*Saved data entries*
===============
(** ** Update *)

Definition operationLeaseOnly (ctx : leaseCtx) : bool :=
  match OperationLeaseFromContext ctx, ApplyLeaseFromContext ctx with
  | Some _, None => true
  | _, _ => false
  end.

(** [hasOptions] is [len(apply.Options) > 0]. *)
Definition Update (ctx : leaseCtx) (hasOptions : bool) (apply : Apply) (s : store)
    : store * res unit :=
  if operationLeaseOnly ctx then (s, Err ErrApplyLeaseLost) else
  match applyLeaseFromContext ctx (a_ID apply) with
  | Err e => (s, Err e)
  | Ok lease =>
      let lockTarget := isActiveApplyState (a_State apply) in
      let '(database, dbType, environment, deployment) :=
        if lockTarget then applyTargetForUpdate s apply
        else (a_Database apply, a_DatabaseType apply, a_Environment apply, a_Deployment apply) in
      let shouldLockTarget := lockTarget && hasApplyTarget database dbType environment in
      match (if shouldLockTarget
             then checkNoActiveApplyForTargets s database dbType environment
                    (operationDeploymentsForApply s (a_ID apply) ++ [deployment]) (a_ID apply)
             else Ok tt) with
      | Err e => (s, Err e)
      | Ok _ =>
          let p a := (a_ID a =? a_ID apply) &&
                     match lease with Some l => a_LeaseToken a == al_Token l | None => true end in
          let f a := set_a_State (a_State apply) (set_a_ErrorMessage (a_ErrorMessage apply)
                       (set_a_Attempt (a_Attempt apply) (set_a_ExternalID (a_ExternalID apply)
                       (set_a_Options (if hasOptions then a_Options apply else a_Options a)
                       (set_a_StartedAt (a_StartedAt apply)
                       (set_a_CompletedAt (a_CompletedAt apply) (set_a_UpdatedAt (now s) a))))))) in
          match lease with
          | Some l =>
              if negb (existsb p (applies s)) && negb (applyTokenIs s (al_ApplyID l) (al_Token l))
              then (s, Err ErrApplyLeaseLost) else (updateApplies p f s, Ok tt)
          | None => (updateApplies p f s, Ok tt)
          end
      end
  end.

(** ** The projection's compare-and-swap *)

Inductive derivedStateGuard :=
| derivedUnguarded
| derivedApplyLease (l : ApplyLease)
| derivedOperationLease (l : OperationLease) (applyID : Z).

Definition derivedStateGuardForContext (ctx : leaseCtx) (applyID : Z) : res derivedStateGuard :=
  match OperationLeaseFromContext ctx with
  | Some l =>
      if negb (OperationLease_Valid l) then Err ErrApplyLeaseLost
      else if negb (ol_ApplyID l =? applyID) then Err ErrApplyLeaseLost
      else Ok (derivedOperationLease l applyID)
  | None =>
      match applyLeaseFromContext ctx applyID with
      | Err e => Err e
      | Ok (Some l) => Ok (derivedApplyLease l)
      | Ok None => Ok derivedUnguarded
      end
  end.

Definition ensureOperationLeaseOwnsApply (l : OperationLease) (applyID : Z) (s : store) : bool :=
  existsb (fun o => (op_ID o =? ol_OperationID l) && (op_ApplyID o =? applyID) &&
                    (op_LeaseToken o == ol_Token l)) (operations s).

Definition derivedGuardHolds (s : store) (g : derivedStateGuard) (a : Apply) : bool :=
  match g with
  | derivedUnguarded => true
  | derivedApplyLease l => a_LeaseToken a == al_Token l
  | derivedOperationLease l applyID => ensureOperationLeaseOwnsApply l applyID s
  end.
(* ===== verification/Control.v ===== *)
(** * Control requests and the release latch

    mysqlstore/control_requests.go: the durable user intents (start, stop,
    release, ...) of an apply, one row per apply and operation, and
    storage/release_latch.go: whether a rollout paused by a failure was released.
    A request reads the row of its key under a row lock; when there is none the
    read locks nothing, so the insert is a statement of its own and two
    first-time callers may race for the unique key. *)

From S2P Require Import Prelude State Sql Locks Store Operations.

Local Open Scope string_scope.
Local Open Scope Z_scope.

(** ** The store *)

Definition findRequest (s : store) (applyID : Z) (operation : string) : option ApplyControlRequest :=
  find (fun cr => (cr_ApplyID cr =? applyID) && (cr_Operation cr == operation)) (controls s).

(** The locking read of requestPending, with the reset of a settled request. *)
Definition requestExisting (req : ApplyControlRequest) (s : store)
    : store * res (option (ApplyControlRequest * bool)) :=
  match findRequest s (cr_ApplyID req) (cr_Operation req) with
  | None => (s, Ok None)
  | Some existing =>
      if cr_Status existing == ControlRequestPending then (s, Ok (Some (existing, true))) else
      let set cr := set_cr_Status ControlRequestPending (set_cr_RequestedBy (cr_RequestedBy req)
                      (set_cr_ErrorMessage None (set_cr_Metadata (nullJSON (cr_Metadata req))
                      (set_cr_CompletedAt None (set_cr_UpdatedAt (now s) cr))))) in
      (updateControls (fun cr => cr_ID cr =? cr_ID existing) set s, Ok (Some (set existing, false)))
  end.

(** INSERT under the unique key on apply and operation. *)
Definition insertRequest (req : ApplyControlRequest) (s : store) : store * res ApplyControlRequest :=
  match findRequest s (cr_ApplyID req) (cr_Operation req) with
  | Some _ => (s, Err (SqlErr mysqlErrDuplicateKey))
  | None =>
      let row :=
        {| cr_ID := nextID s; cr_ApplyID := cr_ApplyID req; cr_Operation := cr_Operation req;
           cr_Status := ControlRequestPending; cr_RequestedBy := cr_RequestedBy req;
           cr_ErrorMessage := nullString (default "" (cr_ErrorMessage req));
           cr_Metadata := nullJSON (cr_Metadata req); cr_CompletedAt := None;
           cr_CreatedAt := now s; cr_UpdatedAt := now s |} in
      ({| applies := applies s; operations := operations s; controls := controls s ++ [row];
          tasks := tasks s; locks := locks s; nextID := nextID s + 1; now := now s |}, Ok row)
  end.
===============
*ASSIGNMENT*
Copy exactly the lines from the top of the entries through the line with "store * res unit" in it, please, keeping both ends and adding nothing.

*WRITTEN RESPONSE*
(** ** Update *)

Definition operationLeaseOnly (ctx : leaseCtx) : bool :=
  match OperationLeaseFromContext ctx, ApplyLeaseFromContext ctx with
  | Some _, None => true
  | _, _ => false
  end.

(** [hasOptions] is [len(apply.Options) > 0]. *)
Definition Update (ctx : leaseCtx) (hasOptions : bool) (apply : Apply) (s : store)
    : store * res unit :=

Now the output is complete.